(PROBLEM)
Below are records. Copy every line with "built" in it.
# # # #
(* ===== verification/Prelude.v ===== *)
(** * Remote File Explorer: a verification library for the TypeScript clients

    ** The program

    Remote File Explorer lets a phone browse and manage the files of paired
    computers.  An agent on each computer serves an HTTPS API; the phone app
    ([src/mobile], TypeScript on React Native) is its client.  The app pins the
    certificate of every paired agent, identifies itself with an Ed25519 key
    pair, and keeps its state in two stores: plain metadata and a secure
    store for tokens, pins and keys.

    The parts and how they meet:

    - *protocol*: [core/api] builds requests, enforces the certificate pin, picks
      a route (local network, Tailscale, Internet), retries and parses replies;
    - *device state*: [core/storage], [core/security], [core/settings] hold hosts,
      listings, collections, settings, sync rules and the device identity;
    - *pairing*: [features/pairing] turns a QR code or a typed address into a
      committed host, with a commit-and-reveal match code;
    - *explorer*: [features/explorer] is the file browser's state machine, over a
      client; it calls path, sort and visibility rules, the rename planner and
      the undo plans, and feeds the thumbnail queue;
    - *search, preview, transfers, sync, photo backup, offline copies, backup,
      updates, computers' screens*: features on top of a client and the stores;
    - [services.ts] wires them: a client for a host is built from the secure
      store only.

    ** How the code is modelled

    JavaScript strings are lists of UTF-16 code units ([JsString]); [Set] and
    [Map] are duplicate-free lists in insertion order ([JsCollections]);
    [unknown] data is the JSON tree of [Json].  A function that throws or a
    promise that rejects returns a [result]; storage code is state passing over a
    [Disk] whose calls fail as a script says ([Storage]); client code is a
    state-and-error monad over the requests sent ([AgentClient]).  Where the code
    can be interleaved ([await] in a store method, React callbacks, queues) it is
    cut at its suspension points: a pending call is a value of a task type, an
    event resumes it, and theorems quantify over every sequence of events.

    What lies outside [src/] is a parameter: the native transport, the transfer
    engine, the vault, the file system, the media library, the hash and curve
    functions, the JSON text codec, the engine's case mapping and number printing.
    Their laws are the fields of a [Class] or hypotheses of a section, and
    concrete instances show that they can hold.

    ** Files

    Runtime and data.
    - [Prelude], [JsCollections], [JsString], [Json], [Utf8]: tactics, results,
      the runtime's collections, strings, JSON, UTF-8 and UTF-16, percent
      encoding; [Utf8] also holds [textDecode.ts] and [followLogic.ts].
    - [Paths] ([paths.ts], [nameValidation.ts]), [Errors] ([pin.ts] and the error
      classes), [Models] ([core/api/models.ts]), [Host] ([core/models/host.ts]),
      [Entries] ([entryCategory.ts], [visibility.ts], sort orders).

    The client and the device.
    - [AgentClient] ([agentClient.ts], [compat.ts]): construction, the pin rule,
      sending, fallback, every endpoint.
    - [Storage], [HostStore], [ListingCache], [Collections], [Settings],
      [SyncRules], [LegacyImport] ([core/storage], [core/settings], [state]);
      [Identity] ([deviceIdentity.ts]); [Services] ([services.ts]).
    - [Pairing] ([features/pairing]).

    The explorer.
    - [ExplorerLogic] (the pure decisions), [Explorer] ([explorerStore.ts] as a
      step function), [BatchRename] (its two-phase rename over an interface of
      the host), [Picker], [FetchQueue].

    Features.
    - [Search], [Csv], [DupFinder], [Uploads], [Transfers], [Sync],
      [PhotoBackup], [Offline], [Backup], [Update], [HostScreens], [Guards],
      [Features] (hand-off, visibility editing, host settings, apps, sharing,
      recent files, app lock, external links, background pass).
    - [Regex], [Markdown] ([features/preview/markdown.ts]): the engine's backtracking
      matcher and both markdown parsers on top of it.
    - [Preview] ([previewKind.ts], [neighbourPreload.ts], [externalFiles.ts],
      [useFollowText.ts]).
    - [FileCaches] ([previewFile.ts], [thumbnails.ts], [externalFiles.ts],
      [rootsCache.ts]): the preview and thumbnail folders, their eviction and retries.
    - [Enqueue] ([enqueueUploads.ts], [enqueueDownloads.ts]).
    - [FileActions] ([useFileActions.ts], [useConflictPrompt.ts]): the explorer's
      actions, with every question asked and every request sent on a record.

    The web companion the agent serves ([agent/internal/webui/web/src]).
    - [WebIdentity] ([lib/deviceIdentity.ts]), [WebClient] ([lib/api.ts],
      [lib/requests.ts]), [WebPages] (the decisions of [pages] and [lib/auth.tsx]).

    The window of the desktop app ([desktop/ui/engine.js]).
    - [DeskPaths]: paths, names, kinds, the sorted view, addresses, fingerprints.
    - [DeskServers]: one server's connection as a state machine over the requests to
      the core under way, and the dialogs of [fx2.js] that show its fingerprint.
    - [DeskTransfers]: the cards over the transfers of the core, which answers in any
      order.
    - [DeskFolders]: the folder cache, its loads page by page and the operations on
      files, over shared arrays of rows.
    - [Qr] ([desktop/ui/qr.js]): the encoder of the pairing code; [QrField]: its
      multiplication is a field's, so the words of every block have zero syndromes;
      [QrRead]: a reader after the standard, and that it reads every code.

    Screens of the phone with state of their own.
    - [Editor] ([app/edit.tsx]), [SettingsScreen]
      ([features/settings/HostSettingsScreen.tsx]).
    - [BinScreens] ([app/dups.tsx], [app/trash.tsx]); [MetaSheet]
      ([features/explorer/MetaSheet.tsx], [ChmodDialog.tsx]).
    - [Pager] ([app/preview.tsx]); [ExplorerScreen]
      ([features/explorer/ExplorerScreen.tsx]), over the store of [Explorer];
      [TransfersScreen] ([features/transfers/TransfersScreen.tsx]).
    - [SearchScreen] ([features/search/HostSearchScreen.tsx]), over the controller of
      [Search]; [AppsScreen] ([features/apps/AppsScreen.tsx]); [AuditScreen]
      ([app/host/[id]/audit.tsx]), over [auditPaging.ts] in [Features].
    ** What the theorems show

    - *Pins* ([client_requests_obey_pin], [pairing_commits_pinned],
      [requestPairing_commits_first]): every request of a client built for a
      paired computer goes to an HTTPS route with that computer's pin; no pairing
      flow commits a host whose certificate was not pinned; a pairing request
      sends its commitment before its nonce.
    - *Atomicity under failing storage* ([commitPairing_atomic],
      [removeHost_secrets_first], [legacyImport_safe], [import_atomic],
      [identity_permanent]): whatever call fails, the device is left in one of
      the states the code promises.
    - *Refinement* ([host_list_refines], [collections_mirror],
      [syncRule_correct]): the stored encodings implement lists of records, the
      in-memory mirrors equal what was persisted, a sync pass changes only
      files that are missing, of another size or older.
    - *State machines* ([explorer_rows_current], [load_settles],
      [fetchQueue_correct], [search_shows_latest], [crossHost_shows_latest],
      [lease_never_leaks], [ping_learns_only], [lock_holds]): invariants by
      induction over all runs.
    - *Exact functional behaviour* ([batchRename_exact],
      [batchRename_accounts_for_every_file], [planUploads_correct],
      [duplicates_keep_one], [permissions_exact], [routeRows_correct],
      [sortEntries_correct], [resolveRoots_confined],
      [buildPathStackWithinRoot_jail]).
    - *Round trips and equivalences* ([backup_roundtrip],
      [parseCsv_reads], [decodeAsText_exact]; also [query_string_roundtrip]).
    - *Bounds and termination* ([photoBackup_bounded], [offline_budget],
      [put_capped], [wakeThenOpen_ends]) and *errors* ([call_retry_policy],
      [probeAll_isolated], [photoBackup_records_finished],
      [update_installs_announced]).
    - *Previews* ([parseMarkdown_wf], [parseMarkdown_hrefs], with [parseMarkdown_total]
      and the literal and verbatim round trips beside them; [follow_exact]): documents
      are well formed, no link is made up, and a followed file shows exactly what was
      appended.
    - *Actions and caches* ([actions_need_consent], [paste_clipboard],
      [enqueueUploads_correct], [thumbnail_load_bounded], [fetchPreviewFile_correct],
      [evict_bounded]): nothing is deleted and no name found there is replaced without the matching answer,
      a failed paste can be repeated, a failed upload leaves no folder behind, a
      thumbnail is asked for at most four times.
    - *The web companion* ([web_upload_exact], [web_proof_bound],
      [web_identity_permanent], [trash_emptied_only_confirmed], with
      [removal_confirmed], [inside_means_accepted], [web_rows_in_order] beside
      them): an upload sends the file it hashed, a sign-in proves the one key the
      browser keeps, and nothing is emptied unasked.
    - *The desktop window* ([desk_paths_roundtrip], [sign_in_accepted_only], with
      [made_name_is_child], [uniqueName_free], [view_correct],
      [fingerprint_roundtrip] beside them): a path reads back as it was built, and a
      login is sent only to a fingerprint accepted where it was shown, or presented
      while its dialog stood open.
    - *Its transfers* ([transfers_accounted], [poll_tells_end], [suspend_stops],
      [resume_restarts]): no file is transferred without a card that stops it, a card
      ends only with its files, a lost connection stops and its return restarts.
    - *Its folders* ([folder_loads_end], [load_reads_folder], [folder_loads_in_order],
      [remove_takes_out]): no folder stays on loading, a load shows exactly the pages
      the agent sent, loads of one folder land in order unless it is dropped on the
      way, and a removal gives back what it took.
    - *The pairing code* ([qr_reads_back], [qr_capacity], [qr_least_penalty]): every QR
      code reads back as its text, one exists for up to 271 bytes, and its mask is one
      of the least penalty.
    - *Screens* ([editor_replaces_seen], [editor_clean_is_saved], [grants_in_step],
      [switches_in_step], [leaving_in_order]): a save replaces only what was seen or
      chosen, as far as the seconds of modification times tell versions apart, and rows
      that are not busy show what the computer has.
    - *Deleting and details* ([dups_page_keeps_one], [trash_page_confirmed],
      [sheet_asks_agreed], [sheet_offers]): of every content a scan found a file stays,
      the trash is emptied once for each yes, and the sheet of a file offers what is
      granted and asks for what was agreed to.
    - *Browsing* ([selecting_only_selects], [selection_ends_with_last],
      [shown_filtered], [tap_previews_row], [pager_shows_page], [pager_pages_in_step]):
      in selection mode taps only select, and only rows on screen; the mode ends with
      its last item; filters hold in their folder; a tap opens the pager on its row,
      and the pager always has a page and shows those that are left.
    - *Transfers page* ([transfers_page_refines], [transfer_calls_fit]): after a current
      listing the rows are the transfers of the engine and what a clearing that waits or
      failed left behind, and each action asks for what fits its row.
    - *Search and applications pages* ([search_page_in_step], [apps_started_allowed]):
      with no timer pending the page shows the search of its text under its filters; an
      application is started once at a time, and only where the catalogue allows it.
    - *The activity log* ([audit_rows_unbroken]): the rows are an unbroken run of a log
      that grows, unless a refresh lands between.
    ** Fuel and bounds

    Loops that are not structural carry fuel, and the fuel is proved enough where
    it is used: the numbering loop of duplicate names gets one more than the names
    taken (it meets a free name within that many tries); the percent and UTF-8
    decoders get the length of their input (each round consumes a unit); the
    regular-expression matcher and the markdown parsers get the length of their
    text, proved enough ([rmatch_complete], [parseMarkdown_total]); the
    rename planner's collision rounds get the number of items (each round
    refuses at least one); paged listings, folder walks and the pairing poll run
    over the pages and rounds the environment provides and report running out
    as such; the wake poll ends with any fuel above [timeout / interval + 1]
    ([wakeThenOpen_ends]).  JSON numbers, sizes
    and times are integers ([Z]): the program's own counts stay far below [2^53];
    32-bit arithmetic is written out where the code uses it.

    ** Not modelled

    React rendering, hooks without decisions of their own, design tokens and
    translations (a localised text is its key); the screens of the phone that only
    read a store and lay it out, and the parts of the modelled ones that each
    component's note leaves out; the pages of the desktop window ([ui.js],
    [pages.js], [features.js], [fpages.js], [fx2.js] to [fx6.js]), which build the
    DOM from the state of [engine.js] (but for the dialogs of [fx2.js] that show a
    fingerprint, in [DeskServers]), and its development simulator; floating-point
    labels (progress, percentages, speeds); the native modules in Kotlin and Java, the agent in Go
    and the desktop shell in Rust, which are other languages and appear here as
    the peer or the platform behind a parameter.
*)

From Stdlib Require Import ZArith Lia Bool Permutation Sorted RelationClasses.
From Stdlib Require List.
From stdpp Require Export base tactics list numbers strings sets.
# # # #
(TASK RESPONSE)
    - [services.ts] wires them: a client for a host is built from the secure
      [requestPairing_commits_first]): every request of a client built for a
      [fingerprint_roundtrip] beside them): a path reads back as it was built, and a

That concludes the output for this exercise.